The other rule that has totally screwed up the health care debate is the Byrd rule, which limits reconciliation (51 votes to pass anything) to monetary and budgetary matters. Health care reform arguably fits into that slot but there are important aspects (i.e. insurance reforms) that may not be subject to a reconciliation vote. The determination is up to the Senate parliamentarian but many close observers of the Senate think moving to reconciliation could make a poor bill really wretched by stripping away non-fiscal elements.

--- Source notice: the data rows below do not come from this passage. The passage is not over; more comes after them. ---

(** [fuel] bounds the option parser. *)
Definition tcp_input_ipv4 (fuel : nat) (ni : netif) (pb : windows) (tcp_offset : Z) (w : world)
    : res (verdict * world) :=
  let dst_addr := ld32 (first pb) 16 in
  if negb (dst_addr =? ni_ipv4_local_addr ni) then Ret (Back, w)
  else
    let remote_addr := ld32 (first pb) 12 in
    let pb := win_drop (Z.to_nat tcp_offset) pb in
    let '(missing, pb) := win_pullup 20 pb in
    if negb (missing =? 0) then Ret (Back, w)
    else
      let th := parse_th (first pb) in
      let hdr_len := Z.shiftr (Z.land (th_off th) 240) 2 in
      if ((pktlen pb <? hdr_len) || (hdr_len <? 20))%bool then Ret (Back, w)
      else
        let i := mk_input remote_addr th hdr_len pb in
        match tcb_find (keys_of w (tcbs w)) remote_addr (th_src_port th) (th_dst_port th) with
        | None => tcp_input_listen fuel ni i w
        | Some k =>
            match tcbs w !! k with
            | None => Fault OutOfBounds
            | Some h => run h (tcp_input_tcb ni i) w
            end
        end.
End World.

Definition round_down_pow2 (x : Z) : Z := if x =? 0 then 0 else Z.shiftl 1 (Z.log2 x).

Definition tcp_create_socket (txfifo_size rxfifo_size : Z) (w : world) : option Z * world :=
  new_tcb (Z.max (round_down_pow2 (u32 txfifo_size)) 2048)
    (Z.max (round_down_pow2 (u32 rxfifo_size)) 2048) w.

Definition tcp_connect (dst_addr dst_port : Z) : C unit :=
  tcp_set_state TCP_STATE_SYN_SENT;;
  modify (set_remote dst_addr (htons dst_port));;
  put_event (Raise TCP_EVENT_CONNECT).

(** [~port], stored to 16 bits. *)
Definition cmd_killtcp (w : world) : world :=
  mk_world (tcbs w)
    (foldr (λ h m, alter (λ t, set_local_port (Z.lxor (tcb_local_port t) 65535) t) h m) (store_ w) (tcbs w))
    (w_next w) (w_net w).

I worked on the House side of the Hill longer ago than I care to mention. I have *always* preferred the House to the Senate partially because the rarified atmosphere of the Senate is conducive to the sort of malakatude we’ve seen from Holy Joe and the Senator whomWonkette calls Nebraska diarrhea puddle, Ben Nelson. BUT the filibuster was once thought to be a thermonuclear option to be used rarely and only when a Senator felt passionately enough to go Huey P. Long on the Senate and talk endlessly about everything and nothing.
The degeneration of the health care bill has made a gloomy holiday season even gloomier. While I completely understand people who want to kill the biil, I’d like to see what happens if something passes the Senate and goes to conference with the House. Speaker Pelosi is a stronger advocate of reform than the Senate leadership and has fewer prima donnas and malakas in her caucus. So, like Senators Harkin, Wyden and Brown, I’m inclined to hold my nose and hope that the bill can be improved enough to move the sucker along. The other night on the Rachel Maddow Show, Senator Harkin likened the bill to a starter house that can be added on to and I hope he’s right but he may not be. The foundation may well be constructed on quicksand…
So, Senators heal thyself and at least try to purge the malakatude from your rules. Of course, that won’t deal with Executive branch malakatude but it would be a pretty good start.